The next Loose Muse London is on December 13th, featuring Charlotte Ansell and Sue Wrinch, both with new collections. So come along and enjoy the wealth of words…tell your friends…there might even be mince pies.

 

On Monday 13 January, 2020, I look forward to returning to read at WINCHESTER LOOSE MUSE: 8pm. Details soon.

Six-Count Jive is in stock again!

Six-Count Jive sold out this summer and this is to let you know that it’s back in stock again, available for you to buy.

Dennis Greig, the heart and soul of Lapwing Publications, finishes production of every Lapwing book himself and has been severely ill throughout this summer and autumn, with frequent visits to hospital. His courage in doing the very best he can to keep Lapwing flying in such testing circumstances is outstanding. Take care of yourself, Dennis, and of that marvellous family of yours – I wish you back to full strength very soon.

Reviews of Six-Count Jive

Fiona Sinclair in The Lake magazine

‘This is a superbly crafted piece of work whose language is at times sublime. The narrative is gripping because it takes us through the protagonist’s process back to happiness. In its deliberate brevity it invites us to mine for layers of meaning and rewards constant re-reading. Its back story and message of survival are life affirming but significantly, this is not an exercise in therapy, instead, Six-Count Jive is a superb piece of art.’

Stephen Claughton in London Grip

‘The 17-syllable form is one Johnston has made very much her own, having used it in her three previous books of poetry: Sweet Seventeens (2010); Orion (2012); and Bittersweet Seventeens (2014). The poems don’t qualify as haikus (and aren’t meant to) not only because technically they don’t follow the five-seven-five syllable form or include the required seasonal reference, but also because the stanzas in Six-Count Jive don’t aim for the completeness — the Zen-like oneness, however elliptical — that haikus strive to attain. Rather, they are fragments or shards, pieces of a shattered life that somehow must be fitted back together. Paradoxically, grouping the stanzas in threes only serves to emphasise this disconnectedness.

Six-Count Jive is a brave and honest book, one which I hope will not only be enjoyed as poetry, but also give encouragement to women recovering from similar experiences. Rosie Johnston dedicates it to everyone with PTSD, “especially those of us traumatised in our own homes.”‘

Setareh Franklin for Thanet Writers

‘There is a fragility to the images used within Six-Count Jive, as well as natural imagery. One of my favourite lines within the collection is an example of the latter, when Johnston writes, “She lives in a glacier,” which perfectly reflects the main character’s isolation.

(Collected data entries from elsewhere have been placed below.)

Lemma pi_loop_step L s t old new p n :
  unsettled L s t old new -> pis s !! t = Some p -> n = pressure s p -> -1 <= n ->
  exists s' th, threads (ker s) !! t = Some th /\ sched_inherit_priority t n s = Some s' /\ calm s s' /\ shape L s' /\ pis s' = <[t := set_inherited n p]> (pis s) /\
    match blocking_wait_queue th with
    | None => inherits None s'
    | Some w =>
        (forall w', w' <> w -> qprio (ker s') w' = qprio (ker s) w') /\
        (exists r, -1 <= r /\ qprio (ker s) w = Z.max (effective p) r /\ qprio (ker s') w = Z.max (effective (set_inherited n p)) r) /\
        (qprio (ker s) w = qprio (ker s') w -> inherits None s') /\ (owners s !! w = None -> inherits None s')
    end.
Proof.
  intros [S Hin Hal _ _ _] Hp Hn Hlow. destruct (sh_low _ _ S t p Hp) as [Hb _]. unfold sched_inherit_priority. rewrite Hp. cbn [mbind option_bind].
  destruct (change_pi_spec L t p (set_inherited n p) s) as (s' & E & S' & Ep & Eo & Et & Ew & Eq & Er & Hq); try done. rewrite E. destruct (proj2 (sh_dom _ _ S t)) as [th Ht]; [by exists p|].
  assert (calm s s') as C.
  { split; try done. intros x. rewrite Ep. destruct (decide (x = t)) as [->|Hne]; [by rewrite lookup_insert_eq, Hp | by rewrite lookup_insert_ne]. }
  exists s', th. split_and!; try done.
  assert (forall x p0, pis s' !! x = Some p0 -> alive x s' -> exists q, pis s !! x = Some q /\ owned_wait_queues p0 = owned_wait_queues q /\ inherited_priority p0 = pressure s q) as Hall.
  { intros x p0. rewrite Ep. unfold alive. rewrite (calm_dead _ _ _ C). intros [[<- <-]|[Hne Hx]]%lookup_insert_Some Hax; [by exists p|]. exists p0. split_and!; try done. apply (Hin x); [done | done | congruence]. }
  assert ((forall w, is_Some (owners s !! w) -> qprio (ker s') w = qprio (ker s) w) -> inherits None s') as Hinh.
  { intros Hsame x p0 Hx Hax _. destruct (Hall x p0 Hx Hax) as (q & Hq1 & Hq2 & ->). unfold pressure. rewrite Hq2. apply maxl_ext. intros w Hw. symmetry. apply Hsame. exists x. apply (sh_owner _ _ S). by exists q. }
  destruct (blocking_wait_queue th) as [w|] eqn:Hbw.
  - assert (forall w', t ∈ waiters w' (ker s) -> w' = w) as Honly by (intros w' Hw'; destruct (waiters_blocked _ _ _ _ (sh_ker _ _ S) Hw') as (q & th0 & _ & Ht0 & Hb0); congruence).
    assert (forall w', w' <> w -> qprio (ker s') w' = qprio (ker s) w') as Hother by (intros w' Hne; apply Hq; intros Hw'; by apply Hne, Honly).
    split_and!; [done | | |].
    + apply Hq. pose proof (ki_blocked _ _ (sh_ker _ _ S) t th Ht) as Hkb. rewrite Hbw in Hkb. destruct Hkb as (_ & [q Hqq] & _). unfold waiters. rewrite Hqq.
      apply (ki_member _ _ (sh_ker _ _ S) w q t Hqq). by exists th.
    + intros Hsame. apply Hinh. intros w' _. destruct (decide (w' = w)) as [->|Hne]; [done | by apply Hother].
    + intros Hno. apply Hinh. intros w' [o Ho]. apply Hother. congruence.
  - apply Hinh. intros w _. apply Hq. intros Hw. destruct (waiters_blocked _ _ _ _ (sh_ker _ _ S) Hw) as (q & th0 & _ & Ht0 & Hb0). congruence.
Qed.

Lemma loop_spec L fuel : forall len s t old new, unsettled L s t old new -> (left old new s < fuel)%nat -> exists s', QueuePressureLoop false fuel len t old new s = Some s' /\ pinv L s' /\ calm s s'.
Proof.
  induction fuel as [|fuel IH]; intros len s t old new U Hf; [lia|]. simpl. destruct (u_this _ _ _ _ _ U) as (p & r & Hp & Hr & Hi & Hpr). rewrite Hp. cbn [mbind option_bind].
  destruct (new_pressure_spec L s p old new r (u_shape _ _ _ _ _ U) Hr Hi Hpr (u_ne _ _ _ _ _ U) (proj2 (u_low _ _ _ _ _ U))) as (res & -> & Hres). cbn [mbind option_bind]. destruct res as [n|].
  2: { exists s. split; [done|]. split; [|apply pi_calm_refl]. split; [apply (u_shape _ _ _ _ _ U)|]. intros x q Hx Hax _. destruct (decide (x = t)) as [->|Hne]; [congruence|].
    apply (u_others _ _ _ _ _ U x q Hx Hax). congruence. }
  destruct Hres as (Hn & Hne & Hdrop & Hrise). assert (-1 <= n) as Hlow by (rewrite Hn; apply maxl_low).
  destruct (pi_loop_step L s t old new p n U Hp Hn Hlow) as (s' & th & Ht & Es & C & S' & Ep & Hb). rewrite Ht. cbn [mbind option_bind]. rewrite Es. cbn [mbind option_bind].
  destruct (blocking_wait_queue th) as [w|]; cbn [mbind option_bind]; [|exists s'; by rewrite Z.eqb_refl]. destruct Hb as (Hother & (r' & Hr' & Hq & Hq') & Hsame & Hno).
  rewrite (blocked_priority_qprio L s w (u_shape _ _ _ _ _ U)), (blocked_priority_qprio L s' w S'). destruct (Z.eqb_spec (qprio (ker s) w) (qprio (ker s') w)) as [E|E]; [exists s'; split_and!; try done; by split; [|apply Hsame]|].
  unfold owner. rewrite (ca_owners _ _ C). destruct (owners s !! w) as [o|] eqn:How; [|exists s'; split_and!; try done; by split; [|apply Hno]].
  assert (unsettled L s' o (qprio (ker s) w) (qprio (ker s') w)) as U'.
  { apply (owner_unsettled L s s' t p (set_inherited n p) w o); try done; [apply (u_shape _ _ _ _ _ U) | apply (u_others _ _ _ _ _ U) | apply (ca_owners _ _ C) | intros x; by apply calm_dead]. }
  destruct (IH (len + 1) s' o _ _ U') as (s'' & E2 & I2 & C2); [|exists s''; split_and!; try done; by apply (pi_calm_trans s s')].
  destruct (sh_low _ _ (u_shape _ _ _ _ _ U) t p Hp) as [Hbase _]. rewrite !effective_max in Hq, Hq'. simpl in Hq'. pose proof (u_ne _ _ _ _ _ U) as Hon.
  unfold left in *. rewrite Ep. destruct (decide (old < new)) as [Hlt|Hge].
  - destruct (Hrise Hlt) as [-> Hlt']. rewrite decide_True by lia. assert (qprio (ker s') w = new) as -> by lia.
    pose proof (size_filter_insert (fun e => inherited_priority e.2 < new) (pis s) t p (set_inherited new p) Hp) as Hsz. simpl in Hsz. lia.
  - destruct (Hdrop ltac:(lia)) as [Hi' Hlt']. rewrite decide_False by lia. assert (qprio (ker s) w = old) as -> by lia.
    pose proof (size_filter_insert (fun e => inherited_priority e.2 = old) (pis s) t p (set_inherited n p) Hp) as Hsz. simpl in Hsz. lia.
Qed.

Lemma pressure_changed_spec L s t old new : unsettled L s t old new -> exists s', QueuePressureChanged false t old new s = Some s' /\ pinv L s' /\ calm s s'.
Proof. intros U. unfold QueuePressureChanged. cbn [andb]. apply loop_spec; [done|]. pose proof (left_size old new s). unfold loop_bound. lia. Qed.

(** ** The loop always ends *)

Definition total (s : State) : nat := sum_list_with (fun e => Z.to_nat (inherited_priority e.2 + 1)) (map_to_list (pis s)).

Lemma total_insert s s' t p p' : pis s !! t = Some p -> pis s' = <[t := p']> (pis s) -> -1 <= inherited_priority p' < inherited_priority p -> (total s' < total s)%nat.
Proof.
  intros Hp Ep Hlt. unfold total. rewrite Ep, <- (insert_delete_eq (pis s)), (map_to_list_insert _ t p') by apply lookup_delete_eq. rewrite <- (map_to_list_delete (pis s) t p Hp). simpl. lia.
Qed.

Definition rounds (old new : Z) (s : State) : nat :=
  if decide (old < new) then size (filter (fun e => inherited_priority e.2 < new) (pis s)) else S (size (pis s) + total s).

Lemma rounds_bound old new s : (rounds old new s < loop_bound s)%nat.
Proof.
  unfold rounds, loop_bound. fold (total s). destruct (decide _); [|lia]. assert (size (filter (fun e : Z * pi => (inherited_priority e.2 < new)%Z) (pis s)) <= size (pis s))%nat; [|lia]. apply map_subseteq_size, map_filter_subseteq.
Qed.

Lemma new_pressure_total p old new s :
  -1 <= new -> exists res, new_pressure false p old new s = Some res /\ match res with None => True | Some n => -1 <= n /\ n <> inherited_priority p /\ (old < new -> n = new /\ inherited_priority p < new) end.
Proof.
  intros Hn. unfold new_pressure. destruct (Z.ltb_spec new old) as [Hlt|Hge].
  - destruct (old <? inherited_priority p); [by eexists|]. cbn [andb]. eexists. split; [done|]. set (prios := map _ _). assert (new <= foldr Z.max new prios) as Hm by (induction prios; simpl; lia).
    destruct (Z.eqb_spec (foldr Z.max new prios) (inherited_priority p)); [done|]. split_and!; [lia | done | lia].
  - eexists. split; [done|]. destruct (Z.leb_spec new (inherited_priority p)); [done|]. split_and!; lia.
Qed.

Lemma inherit_step L s t p n :
  shape L s -> pis s !! t = Some p -> -1 <= n ->
  exists s' th, threads (ker s) !! t = Some th /\ sched_inherit_priority t n s = Some s' /\ calm s s' /\ shape L s' /\ pis s' = <[t := set_inherited n p]> (pis s) /\
    forall w, blocking_wait_queue th = Some w -> exists r, -1 <= r /\ qprio (ker s) w = Z.max (effective p) r /\ qprio (ker s') w = Z.max (effective (set_inherited n p)) r.
Proof.
  intros S Hp Hlow. destruct (sh_low _ _ S t p Hp) as [Hb _]. unfold sched_inherit_priority. rewrite Hp. cbn [mbind option_bind].
  destruct (change_pi_spec L t p (set_inherited n p) s) as (s' & E & S' & Ep & Eo & Et & Ew & Eq & Er & Hq); try done. rewrite E. destruct (proj2 (sh_dom _ _ S t)) as [th Ht]; [by exists p|]. exists s', th.
  split_and!; try done.
  - split; try done. intros x. rewrite Ep. destruct (decide (x = t)) as [->|Hne]; [by rewrite lookup_insert_eq, Hp | by rewrite lookup_insert_ne].
  - intros w Hbw. apply Hq. pose proof (ki_blocked _ _ (sh_ker _ _ S) t th Ht) as Hkb. rewrite Hbw in Hkb. destruct Hkb as (_ & [q Hqq] & _). unfold waiters. rewrite Hqq. apply (ki_member _ _ (sh_ker _ _ S) w q t Hqq). by exists th.
Qed.

Lemma loop_ends L fuel : forall len s t old new, shape L s -> is_Some (pis s !! t) -> -1 <= new -> (rounds old new s < fuel)%nat -> exists s', QueuePressureLoop false fuel len t old new s = Some s' /\ shape L s' /\ calm s s'.
Proof.
  induction fuel as [|fuel IH]; intros len s t old new S [p Hp] Hnew Hf; [lia|]. simpl. rewrite Hp. cbn [mbind option_bind]. destruct (new_pressure_total p old new s Hnew) as (res & -> & Hres). cbn [mbind option_bind].
  destruct res as [n|]; [|by exists s]. destruct Hres as (Hlow & Hne & Hrise). destruct (inherit_step L s t p n S Hp Hlow) as (s' & th & Ht & Es & C & S' & Ep & Hb). rewrite Ht. cbn [mbind option_bind]. rewrite Es. cbn [mbind option_bind].
  destruct (blocking_wait_queue th) as [w|]; cbn [mbind option_bind]; [|exists s'; by rewrite Z.eqb_refl]. destruct (Hb w eq_refl) as (r & Hr & Hq & Hq'). rewrite (blocked_priority_qprio L s w S), (blocked_priority_qprio L s' w S').
  destruct (Z.eqb_spec (qprio (ker s) w) (qprio (ker s') w)) as [E|E]; [by exists s'|]. unfold owner. destruct (owners s' !! w) as [o|] eqn:How; [|by exists s'].
  destruct (IH (len + 1) s' o (qprio (ker s) w) (qprio (ker s') w) S') as (s'' & E2 & I2 & C2); [| | | exists s''; split_and!; try done; by apply (pi_calm_trans s s')].
  - destruct (proj1 (sh_owner _ _ S' w o) How) as (q & Hqo & _). by exists q.
  - apply maxl_low.
  - rewrite !effective_max in Hq, Hq'. simpl in Hq'. destruct (sh_low _ _ S t p Hp) as [Hbase Hinh]. unfold rounds in *. rewrite Ep.
    assert (size (filter (fun e => (inherited_priority e.2 < n)%Z) (<[t := set_inherited n p]> (pis s))) < size (pis s))%nat as Hsz'.
    { rewrite map_filter_insert_False by (simpl; lia). eapply Nat.le_lt_trans; [apply map_subseteq_size, map_filter_subseteq|]. rewrite map_size_delete_Some by done. assert (size (pis s) <> 0%nat); [|lia]. rewrite map_size_ne_0_lookup. by exists t, p. }
    destruct (decide (qprio (ker s) w < qprio (ker s') w)) as [Hup|Hdown].
    + assert (qprio (ker s') w = n) as -> by lia. destruct (decide (old < new)) as [Hlt|Hge]; [|lia]. destruct (Hrise Hlt) as [-> Hlt'].
      pose proof (size_filter_insert (fun e => inherited_priority e.2 < new) (pis s) t p (set_inherited new p) Hp) as Hsz. simpl in Hsz. lia.
    + destruct (decide (old < new)) as [Hlt|Hge]; [destruct (Hrise Hlt); lia|]. pose proof (total_insert s s' t p (set_inherited n p) Hp Ep) as Ht'. simpl in Ht'. rewrite map_size_insert_Some by done. lia.
Qed.

Lemma pressure_changed_ends L s t old new : shape L s -> is_Some (pis s !! t) -> -1 <= new -> exists s', QueuePressureChanged false t old new s = Some s' /\ shape L s' /\ calm s s'.
Proof. intros S Hp Hn. unfold QueuePressureChanged. cbn [andb]. apply loop_ends; try done. apply rounds_bound. Qed.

Six-Count Jive creates some order in writing out of the chaos of life. It also feels very healing, as writing often can be. It’s good that this collection came out of such a subject matter. It was brave of Johnston to write this collection. The lasting image of Six-Count Jive, the title idea of the jive—mentioned twice in the book—is it’s final, strongest, parting idea; despite everything covered in the collection, the reader is left with the idea of a dance, something joyful and freeing.’

Derek Sellen for The Poetry Shed

‘The choice of seventeen-syllable stanzas is far from limiting; one of the wonders of this book is the variety and nuance which she imparts in such small packets of verse. These are not ‘haiku’ as such but, like the haiku, they are spare and densely significant, the carriers of reverberations and tensions it is important not to miss. She has used this form before in previous collections and her control of it is impressive.’